*Problem description*:
Set down exactly the entries below, beginning at their first line and ending at the line with "rewrite (Scan_eq _ _ _ proper_version).".

Collected data entries
---

Lemma versions_alike (v : string) (pv : option ascii) :
  alike M (Scan ruleVersion pv v) v.
Proof.
  remember (String.length v) as m eqn:Hm. revert v pv Hm.
  induction m as [m IH] using lt_wf_ind. intros v pv Hm.
  rewrite (Scan_eq _ _ _ proper_version).
  destruct (ruleVersion pv v) as [[rep n]|] eqn:E.
  - pose proof (proper_version _ _ _ _ E) as [Hn Hle].
    unfold ruleVersion in E.
    set (d1 := runLen Regex.isDigit v) in *. set (s1 := JS.drop d1 v) in *.
    set (s2 := JS.drop 2 s1) in *. set (d2 := runLen Regex.isDigit s2) in *.
    set (s3 := JS.drop d2 s2) in *. set (s4 := JS.drop 2 s3) in *.
    set (d3 := runLen Regex.isDigit s4) in *.
    destruct (Nat.leb 1 d1 && JS.startsWith s1 ". " && Nat.leb 1 d2
              && JS.startsWith s3 ". " && Nat.leb 1 d3) eqn:Ec; [|discriminate].
    injection E as <- <-.
    repeat (apply andb_true_iff in Ec as [Ec ?]).
    apply Nat.leb_le in Ec, H1, H.
    assert (Hv : v = JS.take d1 v +:+ ". " +:+ JS.take d2 s2 +:+ ". "
                     +:+ JS.take d3 s4 +:+ JS.drop d3 s4).
    { rewrite (take_drop d3 s4).
      change s4 with (JS.drop (String.length ". ") s3).
      rewrite <- (startsWith_split s3 ". " H0).
      unfold s3. rewrite (take_drop d2 s2).
      change s2 with (JS.drop (String.length ". ") s1).
      rewrite <- (startsWith_split s1 ". " H2).
      unfold s1. now rewrite (take_drop d1 v). }
    assert (Hd : JS.drop (d1 + 2 + d2 + 2 + d3) v = JS.drop d3 s4).
    { unfold s4, s3, s2, s1. rewrite !drop_drop. f_equal. lia. }
    rewrite Hd.
    generalize (charBefore (d1 + 2 + d2 + 2 + d3) pv v). intros pv'.
    rewrite Hv at 2.
    rewrite !append_assoc.
    apply alike_app.
    eapply alike_trans;
      [|apply alike_trans with (b := "." +:+ JS.take d2 s2 +:+ ". "
                                      +:+ JS.take d3 s4 +:+ JS.drop d3 s4);
        [|intros q Hq; symmetry; revert q Hq; apply alike_dot_digit, headSat_take, H1]].
    2: apply alike_refl.
    change ("." +:+ ?x) with (String "." x).
    apply alike_cons, alike_app.
    eapply alike_trans;
      [|intros q Hq; symmetry; revert q Hq; apply alike_dot_digit, headSat_take, H].
    apply alike_cons, alike_app.
    apply (IH (String.length (JS.drop d3 s4))); [|reflexivity].
    rewrite <- Hd, length_drop. lia.
  - destruct v as [|c v]; [apply alike_refl|].
    apply alike_cons. apply (IH (String.length v)); [cbn in Hm; lia|reflexivity].
Qed.
(** * Country comparator: cache, resilient fetcher, providers and
    comparison engine of [server/countryHelpers.ts]

    The development embeds the TypeScript helpers as Rocq functions over an
    explicit world (the in-memory cache, the clock behind [Date.now()] and
    the trace of outward effects) and proves the properties the
    specification states about them.  The network and the runtime's
    [Intl.DateTimeFormat] are oracles of the environment. *)

From Stdlib Require Import ZArith String Ascii List Lia Bool.
From stdpp Require Import base option list strings gmap pretty.

Set Warnings "-register-all".
Local Open Scope Z_scope.

(** ** JavaScript values decoded from a JSON body *)

(** What [response.json()] can produce, plus [undefined] (the value of a
    missing property).  Numbers are restricted to integers. *)
Inductive JsVal : Type :=
| JUndefined
| JNull
| JBool (b : bool)
| JNum (n : Z)
| JStr (s : string)
| JArr (items : list JsVal)
| JObj (props : list (string * JsVal)).

(** Structural equality.  On primitive values (strings in particular, the
    declared type of every key used below) this is the SameValueZero
    comparison of [Map]. *)
Fixpoint JsVal_eqb (a b : JsVal) {struct a} : bool :=
  match a, b with
  | JUndefined, JUndefined => true
  | JNull, JNull => true
  | JBool x, JBool y => Bool.eqb x y
  | JNum x, JNum y => Z.eqb x y
  | JStr x, JStr y => String.eqb x y
  | JArr l1, JArr l2 =>
      (fix go (l1 l2 : list JsVal) {struct l1} : bool :=
         match l1, l2 with
         | [], [] => true
         | x :: l1', y :: l2' => JsVal_eqb x y && go l1' l2'
         | _, _ => false
         end) l1 l2
  | JObj p1, JObj p2 =>
      (fix go (p1 p2 : list (string * JsVal)) {struct p1} : bool :=
         match p1, p2 with
         | [], [] => true
         | (k1, x) :: p1', (k2, y) :: p2' =>
             String.eqb k1 k2 && JsVal_eqb x y && go p1' p2'
         | _, _ => false
         end) p1 p2
  | _, _ => false
  end.

(** JavaScript truthiness, as used by [||] and [if]. *)
Definition truthy (v : JsVal) : bool :=
  match v with
  | JUndefined | JNull => false
  | JBool b => b
  | JNum n => negb (n =? 0)
  | JStr s => negb (String.eqb s "")
  | JArr _ | JObj _ => true
  end.

(** [a || b] *)
Definition js_or (a b : JsVal) : JsVal := if truthy a then a else b.

(** ** Thrown values and results *)

Inductive Error : Type :=
| HttpError (status : Z) (statusText : string)
    (* new Error(`HTTP ${response.status}: ${response.statusText}`) *)
| NetworkError (reason : string)      (* fetch(url) rejected *)
| BodyError (reason : string)         (* response.json() rejected *)
| TypeError (reason : string)
| RangeError (reason : string).

(** [lastError] has type [Error | null]; [throw lastError] throws either. *)
Definition Thrown : Type := option Error.

Inductive Res (A : Type) : Type :=
| Ok (a : A)
| Throw (t : Thrown).
Arguments Ok {A} a.
Arguments Throw {A} t.

(** Property read [v.k] for the property names this module reads
    ([date], [name], [localName], [countryCode], [timezone], [utc_offset],
    [dst]); none of them is inherited by a JSON value. *)
Fixpoint lookup_prop (k : string) (props : list (string * JsVal)) : JsVal :=
  match props with
  | [] => JUndefined
  | (k', v) :: rest => if String.eqb k k' then v else lookup_prop k rest
  end.

Definition getProp (v : JsVal) (k : string) : Res JsVal :=
  match v with
  | JUndefined => Throw (Some (TypeError "Cannot read properties of undefined"))
  | JNull => Throw (Some (TypeError "Cannot read properties of null"))
  | JObj props => Ok (lookup_prop k props)
  | _ => Ok JUndefined
  end.

(** ** Data model *)

(** [interface Holiday].  The fields are declared [string] ([localName] and
    [countryCode] optional), but the records are built from an untyped
    payload ([(h: any) => ...]): at run time each field holds whatever the
    payload holds, [undefined] when the property is missing. *)
Record Holiday : Type := mkHoliday {
  date : JsVal;
  name : JsVal;
  localName : JsVal;
  countryCode : JsVal;
}.

(** [interface ZoneStatus], built from an untyped payload as well. *)
Record ZoneStatus : Type := mkZoneStatus {
  zone : JsVal;
  utc_offset : JsVal;
  dst : JsVal;
}.

(** An entry of [holidays.common]. *)
Record CommonHoliday : Type := mkCommon {
  common_date : JsVal;
  nameA : JsVal;
  nameB : JsVal;
}.

(** An entry of [commonOffsetNow.overlaps]. *)
Record OffsetOverlap : Type := mkOverlap {
  offset : JsVal;
  zonesA : list JsVal;
  zonesB : list JsVal;
}.

Record HolidayReport : Type := mkHolidayReport {
  common : list CommonHoliday;
  onlyA : list Holiday;
  onlyB : list Holiday;
}.

Record CommonOffsetNow : Type := mkCommonOffsetNow {
  hasOverlap : bool;
  overlaps : list OffsetOverlap;
}.

Record TimezoneReport : Type := mkTimezoneReport {
  tzA : list ZoneStatus;
  tzB : list ZoneStatus;
  commonOffsetNow : CommonOffsetNow;
}.

Record Inputs : Type := mkInputs {
  in_countryA : string;
  in_countryB : string;
  in_year : Z;
}.

Record ComparisonResult : Type := mkComparisonResult {
  inputs : Inputs;
  holidays : HolidayReport;
  timezones : TimezoneReport;
}.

---

*Solved problem*:
Lemma versions_alike (v : string) (pv : option ascii) :
  alike M (Scan ruleVersion pv v) v.
Proof.
  remember (String.length v) as m eqn:Hm. revert v pv Hm.
  induction m as [m IH] using lt_wf_ind. intros v pv Hm.
  rewrite (Scan_eq _ _ _ proper_version).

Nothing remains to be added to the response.